Gilbert D. Lamb, for respondents.

SCOTT, J. In these two actions, which were tried together and are brought up on the same record, Ethel Frahm has recovered a judgment for personal injuries suffered by her, and her husband, Stephen Frahm, has also recovered a judgment for expenses incurred by him by reason of his wife's injuries and for the loss of her services. The defendant is the proprietor of a large department store. On November 13, 1906, Ethel Frahm, a customer, entered an elevator car to descend from one floor to another. There were a number of other persons in the car. After the car had come to a standstill at the main or ground floor, and all the other passengers had left, a piece of mortar fell from somewhere above the car and struck Mrs. Frahm on the head. The top of the car was covered with a netting having a twoinch mesh, so that the piece of mortar cannot have been very large, and the physical injury resulting therefrom does not seem to have been serious; but the chief damage for which a recovery has been had appears to have been a mental or nervous shock-what is designated by the physicians as traumatic neurosis—which seemingly has kept Mrs. Frahm in a seriously impaired condition of health.

The record presents a very flagrant instance of a practice on the part of plaintiff's counsel at the trial, which is unhappily becoming too common in accident cases, and which has frequently been characterized by this court and the Court of Appeals as reprehensible. One of defendant's employés, an assistant superintendent, had been called by defendant and examined as to the condition of the elevator shaft on the day of the accident. Upon cross-examination plaintiff's counsel put to him this question:

“How soon did you communicate with your attorneys in regard to the accident, or with the Casualty Company of America ?”

The question was objected to, and the objection sustained. Defendant's counsel asked for the withdrawal of a juror, which was denied, and an exception taken. Later an expert on elevator construction was called as a witness for defendant. He said that he frequently testified in such cases, sometimes for plaintiff and sometimes for defendant, and that in these particular cases the plaintiffs had sought to employ him, but that he had then already been retained by defendant. The plaintiff's counsel thereupon asked:

“As a matter of fact, had the Casualty Company of America already employed you ?"

This question was objected to and excluded, and again defendant's counsel asked that a juror be withdrawn upon the ground that the insinuation implied in the question was calculated to prejudice the defendant. This motion was denied, and exception taken.
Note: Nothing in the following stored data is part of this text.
(** [RemoveDisabledPods] ends early with the tree as it was, or removes the
    components it found. *)
Lemma RemoveDisabledPods_cases env polls woken order dataDir endpoint disabledItems
    clusterReset flt w :
  let dir := PodManifestsDir dataDir in
  let w' := (RemoveDisabledPods env polls woken order dataDir endpoint disabledItems
               clusterReset flt w).2 in
  (nodes (w_fs w') = nodes (w_fs w) ∧
   (flt = no_faults → clean_install dataDir (nodes (w_fs w)) = true)) ∨
  ∃ l s s' w1,
    (flt = no_faults → clean_install dataDir (nodes (w_fs w)) = false) ∧
    to_terminate dir (order (force_disabled clusterReset disabledItems)) flt s = (Ok l, s') ∧
    nodes s = nodes (w_fs w) ∧ nodes (w_fs w1) = nodes (w_fs w) ∧
    w' = (remove_pods env polls woken dir endpoint l flt w1).2.
Proof.
  intros dir w'. subst w'. unfold RemoveDisabledPods. fold dir.
  set (items := order (force_disabled clusterReset disabledItems)).
  pose proof (readonly_any_missing [binDir dataDir; dir] flt (w_fs w)) as [Hn1 _].
  assert (flt = no_faults →
    (any_missing [binDir dataDir; dir] flt (w_fs w)).1 = Ok (clean_install dataDir (nodes (w_fs w)))) as Hex.
  { intros ->. by destruct (any_missing_no_faults [binDir dataDir; dir] (w_fs w)) as (? & -> & _). }
  unfold mbind, act_bind. unfold on_fs at 1 3.
  destruct (any_missing _ flt (w_fs w)) as [[[]|e] s1]; simpl in Hn1, Hex;
    [left; split; [done|]; intros Hf; specialize (Hex Hf); congruence
    | |left; split; [done|]; intros Hf; by specialize (Hex Hf)].
  unfold on_fs. cbn [w_fs w_rt w_removed].
  pose proof (readonly_to_terminate dir items flt s1) as [Hn2 _].
  destruct (to_terminate dir items flt s1) as [[l|e] s2] eqn:E; simpl in Hn2.
  - right. exists l, s1, s2, (World s2 (w_rt w) (w_removed w)).
    split_and!; [intros Hf; specialize (Hex Hf); congruence|done|done|simpl; congruence|done].
  - left. split; [simpl; congruence|]. intros ->.
    pose proof (to_terminate_no_faults dir items s1) as Hok. by rewrite E in Hok.
Qed.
There was not a particle of evidence in the case to connect the Casualty Company with the action in any way whatever. No ground suggests itself to us, and no plausible ground is suggested by plaintiff, upon which these questions can be justified. Obviously their only

purpose was to suggest to the jury that the defendant was protected in some way by insurance. Of course, it was wholly immaterial whether it was or not, and this the experienced counsel for plaintiff must have known well. If he did not, the exclusion of the first question above quoted was a sufficient indication of the impropriety of reference to the Casualty Company, and the reiteration of the reference in the latter question indicated a deliberate intention to press an unfair advantage.

In Cosselmon v. Dunfee, 172 N. Y. 507, 65 N. E. 494, counsel for the plaintiff asked a witness for defendants whether the latter care ried insurance for their employés. The question was objected to, and, of course, excluded. The court took occasion to say:

“The inquiry into the matter of insurance is not material, and the practice of asking a question that counsel must be assumed to know cannot be answered is highly reprehensible, and when the trial court or the Appellate Division is satisfied that the verdict of the jury has been influenced thereby it should, for that reason, set aside the verdict."
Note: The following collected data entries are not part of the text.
(* ===== verification/NetPolicy.v ===== *)
(** * NetPolicy: the default network policies of CIS mode (pkg/rke2/np.go) *)

From S2P Require Import Prelude GoStrings Kube.

Definition cisAnnotationValue := "resolved".

Record policyTemplate := {
  t_name : string;
  t_annotationKey : string;
  t_podSelector : gmap string string;
  t_ingress : list NetworkPolicyIngressRule
}.

Definition ports (l : list (protocol * IntOrString)) : list NetworkPolicyIngressRule :=
  [{| rule_From := [];
      rule_Ports := (λ p, {| port_Protocol := p.1; port_Port := p.2 |}) <$> l |}].

Definition defaultNamespacePolicies : list policyTemplate :=
  [{| t_name := "default-network-policy"; t_annotationKey := "np.rke2.io"; t_podSelector := ∅;
      t_ingress := [{| rule_From := [PodSelectorPeer ∅]; rule_Ports := [] |}] |}].

Definition defaultKubeSystemPolicies : list policyTemplate :=
  [{| t_name := "default-network-dns-policy"; t_annotationKey := "np.rke2.io/dns";
      t_podSelector := {["k8s-app" := "kube-dns"]};
      t_ingress := ports [(TCP, IntVal 53); (UDP, IntVal 53)] |};
   {| t_name := "default-network-ingress-policy"; t_annotationKey := "np.rke2.io/ingress";
      t_podSelector := {["app.kubernetes.io/name" := "rke2-ingress-nginx"]};
      t_ingress := ports [(TCP, StrVal "http"); (TCP, StrVal "https")] |};
   {| t_name := "default-network-ingress-webhook-policy";
      t_annotationKey := "np.rke2.io/ingress-webhook";
      t_podSelector := {["app.kubernetes.io/name" := "rke2-ingress-nginx"]};
      t_ingress := ports [(TCP, StrVal "webhook")] |};
   {| t_name := "default-network-traefik-policy"; t_annotationKey := "np.rke2.io/traefik";
      t_podSelector := {["app.kubernetes.io/name" := "rke2-traefik"]};
      t_ingress := ports [(TCP, StrVal "web"); (TCP, StrVal "websecure")] |};
   {| t_name := "default-network-snapshot-validation-webhook-policy";
      t_annotationKey := "np.rke2.io/snapshot-validation-webhook";
      t_podSelector := {["app.kubernetes.io/name" := "rke2-snapshot-validation-webhook"]};
      t_ingress := ports [(TCP, StrVal "https")] |};
   {| t_name := "default-network-metrics-server-policy";
      t_annotationKey := "np.rke2.io/metrics-server";
      t_podSelector := {["app" := "rke2-metrics-server"]};
      t_ingress := ports [(TCP, StrVal "https")] |}].

Definition policyFromTemplate (template : policyTemplate) : NetworkPolicy := {|
  np_Name := t_name template;
  np_ResourceVersion := "";
  np_Annotations := {[t_annotationKey template := cisAnnotationValue]};
  np_Spec := {| spec_PodSelector := t_podSelector template;
                spec_Ingress := t_ingress template;
                spec_PolicyTypes := [PolicyTypeIngress] |}
|}.

Section np.
Context `{KubeApi}.

(** [updateNamespaceRef]: the annotations of [ns] copied over those of the
    newest revision. *)
Definition updateNamespaceRef (ns : Namespace) (c : cluster) : result unit * Namespace * cluster :=
  match Namespaces_Get (ns_Name ns) c with
  | (Err e, c') => (Err e, ns, c')
  | (Ok newNS, c') => (Ok (), set_annotations (ns_Annotations ns ∪ ns_Annotations newNS) newNS, c')
  end.

(** The function given to [RetryOnConflict]. *)
Definition update_namespace (ns : Namespace) (c : cluster) : result unit * Namespace * cluster :=
  match Namespaces_Update ns c with
  | (Err e, c') => if apierrors_IsConflict e then updateNamespaceRef ns c' else (Err e, ns, c')
  | (Ok _, c') => (Ok (), ns, c')
  end.

(** The old policy of that name is deleted, if there is one. *)
Definition delete_old (namespace : string) (template : policyTemplate) (c : cluster)
    : result unit * cluster :=
  match NetworkPolicies_Get namespace (t_name template) c with
  | (Err _, c') => (Ok (), c')
  | (Ok _, c') =>
      match NetworkPolicies_Delete namespace (t_name template) c' with
      | (Err e, c'') => if apierrors_IsNotFound e then (Ok (), c'') else (Err e, c'')
      | (Ok _, c'') => (Ok (), c'')
      end
  end.

Definition create_policy (namespace : string) (template : policyTemplate) (c : cluster)
    : result unit * cluster :=
  match NetworkPolicies_Create namespace (policyFromTemplate template) c with
  | (Err e, c') => if apierrors_IsAlreadyExists e then (Ok (), c') else (Err e, c')
  | (Ok _, c') => (Ok (), c')
  end.

Definition apply_message (template : policyTemplate) (ns : Namespace) : string :=
  "failed to apply network policy " +:+ t_name template +:+ " to namespace " +:+ ns_Name ns.

(** The loop over the templates; [ns] is what the pointer refers to. *)
Fixpoint apply_templates (namespace : string) (templates : list policyTemplate)
    (ns : Namespace) (c : cluster) : result unit * cluster :=
  match templates with
  | [] => (Ok (), c)
  | template :: rest =>
      match ns_Annotations ns !! t_annotationKey template with
      | Some _ => apply_templates namespace rest ns c
      | None =>
          match delete_old namespace template c with
          | (Err e, c1) => (Err e, c1)
          | (Ok _, c1) =>
              match create_policy namespace template c1 with
              | (Err e, c2) => (Err e, c2)
              | (Ok _, c2) =>
                  let ns := set_annotations
                    (<[t_annotationKey template := cisAnnotationValue]> (ns_Annotations ns)) ns in
                  match RetryOnConflict DefaultBackoff update_namespace ns c2 with
                  | (Err e, ns, c3) => (Err (ErrWithMessage (apply_message template ns) e), c3)
                  | (Ok _, ns, c3) => apply_templates namespace rest ns c3
                  end
              end
          end
      end
  end.

Definition setPoliciesFromTemplates (templates : list policyTemplate) (namespace : string)
    (c : cluster) : result unit * cluster :=
  match Namespaces_Get namespace c with
  | (Err e, c') => (Err (ErrWithMessage ("networkPolicy: get " +:+ namespace) e), c')
  | (Ok ns, c') => apply_templates namespace templates ns c'
  end.

(** The condition polled by the hook of [setNetworkPolicies]. *)
Fixpoint apply_namespaces (namespaces : list string) (c : cluster) : bool * cluster :=
  match namespaces with
  | [] => (true, c)
  | namespace :: rest =>
      match setPoliciesFromTemplates defaultNamespacePolicies namespace c with
      | (Err _, c1) => (false, c1)
      | (Ok _, c1) =>
          if decide (namespace = "kube-system") then
            match setPoliciesFromTemplates defaultKubeSystemPolicies namespace c1 with
            | (Err _, c2) => (false, c2)
            | (Ok _, c2) => apply_namespaces rest c2
            end
          else apply_namespaces rest c1
      end
  end.

(** [setNetworkPolicies]: nothing outside CIS mode; else the condition is polled,
    [polls] times before the context ends. *)
Fixpoint poll_policies (polls : nat) (namespaces : list string) (c : cluster) : bool * cluster :=
  match polls with
  | 0 => (false, c)
  | S polls' =>
      let '(b, c') := apply_namespaces namespaces c in
      if b : bool then (true, c') else poll_policies polls' namespaces c'
  end.

Definition setNetworkPolicies (cisMode : bool) (namespaces : list string) (polls : nat)
    (c : cluster) : bool * cluster :=
  if cisMode then poll_policies polls namespaces c else (true, c).
End np.

(** ** What the hook does on an available API server *)

(** The templates the namespace does not record as applied. *)
Definition missing (a : gmap string string) (templates : list policyTemplate)
    : list policyTemplate :=
  filter (λ t, a !! t_annotationKey t = None) templates.

(** Record a template, or several, in the annotations. *)
Definition record (a : gmap string string) (t : policyTemplate) : gmap string string :=
  <[t_annotationKey t := cisAnnotationValue]> a.
Definition record_all (a : gmap string string) (l : list policyTemplate) : gmap string string :=
  foldl record a l.

Section applied.
Context `{KubeLaws} (n : string).
Implicit Types (c : cluster) (t : policyTemplate) (ts : list policyTemplate) (ns : Namespace).

(** The policy of the template is in the namespace, as the template says. *)
Definition policy_applied c t : Prop :=
  ∃ np, policy_at c n (t_name t) = Some np ∧ np_Spec np = np_Spec (policyFromTemplate t) ∧
        np_Annotations np = np_Annotations (policyFromTemplate t).

(** Only the policies of [ts] differ between two clusters. *)
Definition only_policies ts c c' : Prop :=
  ∀ n' p, (n' = n → p ∉ t_name <$> ts) → policy_at c' n' p = policy_at c n' p.

Definition same_namespaces c c' : Prop := ∀ m, namespace_at c' m = namespace_at c m.
Definition other_namespaces c c' : Prop := ∀ m, m ≠ n → namespace_at c' m = namespace_at c m.

Lemma delete_create t c :
  ∃ c1 c2, delete_old n t c = (Ok (), c1) ∧ create_policy n t c1 = (Ok (), c2) ∧
    policy_applied c2 t ∧ only_policies [t] c c2 ∧ same_namespaces c c2.
Proof.
  assert (∃ c1, delete_old n t c = (Ok (), c1) ∧ policy_at c1 n (t_name t) = None ∧
                only_policies [t] c c1 ∧ same_namespaces c c1) as (c1 & E1 & Hnone & Hp1 & Hs1).
  { unfold delete_old. rewrite NetworkPolicies_Get_law.
    destruct (policy_at c n (t_name t)) as [np|] eqn:Hp; simpl; [|by exists c].
    destruct (NetworkPolicies_Delete_law n (t_name t) c) as (c1 & -> & ? & Hother & ?); [done|].
    exists c1. split_and!; try done. intros n' p Hne. apply Hother. intros [= -> ->].
    apply Hne; [done|constructor]. }
  destruct (NetworkPolicies_Create_law n (policyFromTemplate t) c1 Hnone)
    as (np & c2 & E2 & Hp & Hspec & Hann & _ & Hother & Hs2).
  exists c1, c2. unfold create_policy. rewrite E2. split_and!; [done|done| | |].
  - by exists np.
  - intros n' p Hne. rewrite Hother, Hp1; [done|done|]. intros [= -> ->].
    apply Hne; [done|constructor].
  - intros m. by rewrite Hs2, Hs1.
Qed.

(** The annotations stored in the cluster after the templates [l], none of them
    recorded, have been applied, when the local copy has annotations [loc] and
    the stored object [st]; [fresh] tells whether the local copy has the current
    resource version. *)
Fixpoint stored (fresh : bool) (l : list policyTemplate) (loc st : gmap string string)
    : gmap string string :=
  match l with
  | [] => st
  | t :: l' => if fresh then stored false l' (record loc t) (record loc t)
               else stored true l' (record loc t) st
  end.

(** One update of the namespace. *)
Lemma update_fresh ns c cur :
  namespace_at c n = Some cur → ns_Name ns = n →
  ns_ResourceVersion cur = ns_ResourceVersion ns → ns_Annotations cur ≠ ns_Annotations ns →
  ∃ c' cur', RetryOnConflict DefaultBackoff update_namespace ns c = (Ok (), ns, c') ∧
    namespace_at c' n = Some cur' ∧ ns_ResourceVersion cur' ≠ ns_ResourceVersion ns ∧
    ns_Annotations cur' = ns_Annotations ns ∧ (∀ n' p, policy_at c' n' p = policy_at c n' p) ∧
    other_namespaces c c'.
Proof.
  intros Hc Hn Hrv Hne. rewrite <-Hn in Hc.
  destruct (Namespaces_Update_current ns c cur Hc Hrv Hne)
    as (ns' & c' & E & Hrv' & Ha & _ & _ & Hat & Hm & Hp).
  exists c', ns'. split_and!; try done; [|congruence|intros m Hmn; apply Hm; congruence].
  unfold RetryOnConflict, DefaultBackoff. simpl.
  unfold update_namespace. by rewrite E.
Qed.

Lemma update_stale ns c cur :
  namespace_at c n = Some cur → ns_Name ns = n →
  ns_ResourceVersion cur ≠ ns_ResourceVersion ns →
  RetryOnConflict DefaultBackoff update_namespace ns c
  = (Ok (), set_annotations (ns_Annotations ns ∪ ns_Annotations cur) cur, c).
Proof.
  intros Hc Hn Hrv. rewrite <-Hn in Hc. unfold RetryOnConflict, DefaultBackoff. simpl.
  unfold update_namespace. rewrite (Namespaces_Update_stale ns c cur Hc Hrv). simpl.
  unfold updateNamespaceRef. by rewrite Namespaces_Get_law, Hc.
Qed.

(** How the local copy [ns] relates to the stored object [cur]. *)
Definition linked (fresh : bool) ns (cur : Namespace) : Prop :=
  ns_Name ns = n ∧
  if fresh then ns_ResourceVersion cur = ns_ResourceVersion ns ∧
                ns_Annotations cur ⊆ ns_Annotations ns
  else ns_ResourceVersion cur ≠ ns_ResourceVersion ns ∧ ns_Annotations cur = ns_Annotations ns.

(** Recording one more template moves the pair to the other mode. *)
Lemma record_step fresh ns cur c t :
  namespace_at c n = Some cur → linked fresh ns cur →
  ns_Annotations ns !! t_annotationKey t = None →
  let ns1 := set_annotations (record (ns_Annotations ns) t) ns in
  ∃ ns2 c' cur', RetryOnConflict DefaultBackoff update_namespace ns1 c = (Ok (), ns2, c') ∧
    namespace_at c' n = Some cur' ∧ linked (negb fresh) ns2 cur' ∧
    ns_Annotations ns2 = record (ns_Annotations ns) t ∧
    ns_Annotations cur' = (if fresh then record (ns_Annotations ns) t else ns_Annotations cur) ∧
    (∀ n' p, policy_at c' n' p = policy_at c n' p) ∧ other_namespaces c c'.
Proof.
  intros Hc [Hn Hl] Hkey ns1. destruct fresh; destruct Hl as [Hrv Ha].
  - destruct (update_fresh ns1 c cur Hc Hn Hrv) as (c' & cur' & E & Hc' & Hrv' & Ha' & Hp & Hm).
    { intros Heq. simpl in Heq. apply (f_equal (lookup (t_annotationKey t))) in Heq.
      unfold record in Heq. rewrite lookup_insert_eq in Heq.
      rewrite map_subseteq_spec in Ha. apply Ha in Heq. congruence. }
    exists ns1, c', cur'. split_and!; done.
  - rewrite (update_stale ns1 c cur Hc Hn Hrv). eexists _, c, cur.
    assert (ns_Annotations cur ⊆ record (ns_Annotations ns) t) as Hsub
      by (rewrite Ha; by apply insert_subseteq).
    assert (record (ns_Annotations ns) t ∪ ns_Annotations cur = record (ns_Annotations ns) t) as Hu
      by (by apply map_union_absorb).
    split_and!; try done. split; [exact (namespace_name _ _ _ Hc)|]. split; [done|]. simpl. by rewrite Hu.
Qed.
In Loughlin v. Brassil, 187 N. Y. 128, 79 N. E. 854, the plaintiffs' counsel in his summing up persisted in referring to the subject of insurance, although admonished by the court that such reference was improper. The Court of Appeals said:

"Under such circumstances the trial court would have been amply justified in correcting much more vigorously than it did the imprudence of counsel, and either the trial court or the Appellate Division would have been quite justified in reversing the judgment.”.

In Hodern v. Salvation Army, 124 App. Div. 674, 109 N. Y. Supp. 131, counsel for the plaintiff asked a question upon cross-examination which was excluded upon objection, but which of itself was calculated to suggest to the jury that the defendant was protected by insurance. We took the opportunity then to again point out the impropriety of the course pursued by counsel, and said:

"Counsel have been so often admonished that such practice will not be tolerated that, where it appears from the record that the rule has been violated, we think there should follow as a penalty a reversal of the judgment and the direction of a new trial."
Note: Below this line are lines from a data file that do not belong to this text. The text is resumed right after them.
(** [toolswatch.UntilWithSync]: the events in order until the condition holds;
    [Err] when the condition fails or the watch ends before. *)
Fixpoint until_deleted (events : list event) : result unit :=
  match events with
  | [] => Err (ErrMsg "watch closed before Until timeout")
  | e :: rest => b ← self_deleted e; if (b : bool) then Ok () else until_deleted rest
  end.

(** [watchForSelfDelete]; errors are logged. *)
Definition watchForSelfDelete (dataDir : string) (events : list event) : io unit :=
  match until_deleted events with
  | Err _ => mret ()
  | Ok _ => attempt (cleanupStaticPods dataDir);; mret ()
  end.

(** [cleanupStaticPodsOnSelfDelete]: the goroutine of the hook, once the apiserver is
    ready; [client] is the outcome of making the client.  The error ends the
    process. *)
Definition cleanupStaticPodsOnSelfDelete (dataDir : string) (client : result unit) (events : list event)
    : io unit :=
  match client with
  | Err err => io_fail (ErrText "spc: new k8s client" err)
  | Ok _ => watchForSelfDelete dataDir events
  end.

(** The events that lead to cleanup: nodes, up to one that is being deleted or
    is marked for removal from etcd. *)
Lemma until_deleted_Ok events :
  until_deleted events = Ok () ↔
  ∃ before e after, events = before ++ e :: after ∧ self_deleted e = Ok true ∧
                    Forall (λ e, self_deleted e = Ok false) before.
Proof.
  induction events as [|e events IH]; simpl.
  { split; [done|]. by intros ([] & ? & ? & ? & _). }
  destruct (self_deleted e) as [[]|err] eqn:E; simpl.
  - split; [|done]. intros _. by exists [], e, events.
  - rewrite IH. split.
    + intros (before & e' & after & -> & ? & ?). exists (e :: before), e', after. split_and!; [done..|by constructor].
    + intros ([|e0 before] & e' & after & [= -> ->] & Hdel & Hb); [congruence|].
      apply Forall_cons in Hb as [_ Hb]. by exists before, e', after.
  - split; [done|]. intros ([|e0 before] & e' & after & [= -> ->] & Hdel & Hb); [congruence|].
    apply Forall_cons in Hb as [Hb _]. congruence.
Qed.
(** So an interface is taken for that of an address which only begins the same. *)
Example findInterface_wrong :
  findInterface (Ok [{| if_Name := "management"; if_Addrs := Ok ["10.0.0.10/24"] |};
                     {| if_Name := "node"; if_Addrs := Ok ["10.0.0.1/24"] |}]) "10.0.0.1" = Ok "management".
Proof. reflexivity. Qed.

(** An expression that does not compile is not reported: matching panics. *)
Example findInterfaceRegEx_panics :
  findInterfaceRegEx (λ _, None) (Ok [{| if_Name := "eth0"; if_Addrs := Ok [] |}]) "eth(" =
  Err (ErrPanic "invalid memory address or nil pointer dereference").
Proof. reflexivity. Qed.

(** The metadata address is read as a network: the route is asked for nil. *)
Example metadata_address_is_nil : ParseIP "169.254.169.254/32" = None.
Proof. reflexivity. Qed.

(** The names of the interfaces with an address in a network, in the order of
    the loops. *)
Definition hits (network : GoNet.ip * Z) (i : string * list string) : list string :=
  (λ _, i.1) <$> filter (λ addr, net_Contains network (ParseIP (first_part "/"%char addr)) = true) i.2.

Fixpoint agree (names : list string) (foundIf : string) : result string :=
  match names with
  | [] => Ok foundIf
  | n :: ns => if decide (foundIf ≠ "" ∧ foundIf ≠ n) then Err err_different else agree ns n
  end.

Lemma agree_app l1 l2 f : agree (l1 ++ l2) f = (f' ← agree l1 f; agree l2 f').
Proof. revert f. induction l1 as [|n l1 IH]; intros f; cbn; [done|]. by destruct (decide _). Qed.

Definition plain_iface (i : string * list string) : iface := {| if_Name := i.1; if_Addrs := Ok i.2 |}.

Lemma cidr_addrs_hits network name addrs f :
  cidr_addrs network name addrs f = agree (hits network (name, addrs)) f.
Proof.
  revert f. induction addrs as [|a addrs IH]; intros f; cbn [cidr_addrs]; [done|].
  unfold hits. cbn [snd fst].
  destruct (net_Contains network (ParseIP (first_part "/"%char a))) eqn:Hc.
  - rewrite filter_cons_True by exact Hc. cbn. destruct (decide _); [done|]. apply IH.
  - rewrite filter_cons_False by (by rewrite Hc). apply IH.
Qed.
The present is an appropriate and proper case for the application of the rulings thus made. The references to the Casualty Company were highly improper, and, as is shown by the repetition thereof, were deliberate, and not the result of ignorance or inadvertence, and we cannot say, in the light of the evidence, that the verdicts may not have been induced thereby. Upon this ground alone, therefore, the judgments must be reversed.

Since this disposition of the appeal will require a new trial of the actions, it may, however, be well to refer to the theory upon which the causes were submitted to the jury under the charge of the learned court. At the outset of the charge the court referred to the rule of "res ipsa loquitur." After stating the rule in general terms, the court proceeded to say:

“Applied to this case, it would be in substance that you might find from

mean the blow upon plaintiff's head through mortar falling upon it from above when she was in the car. You might find, from the happening of that, that the defendant was negligent."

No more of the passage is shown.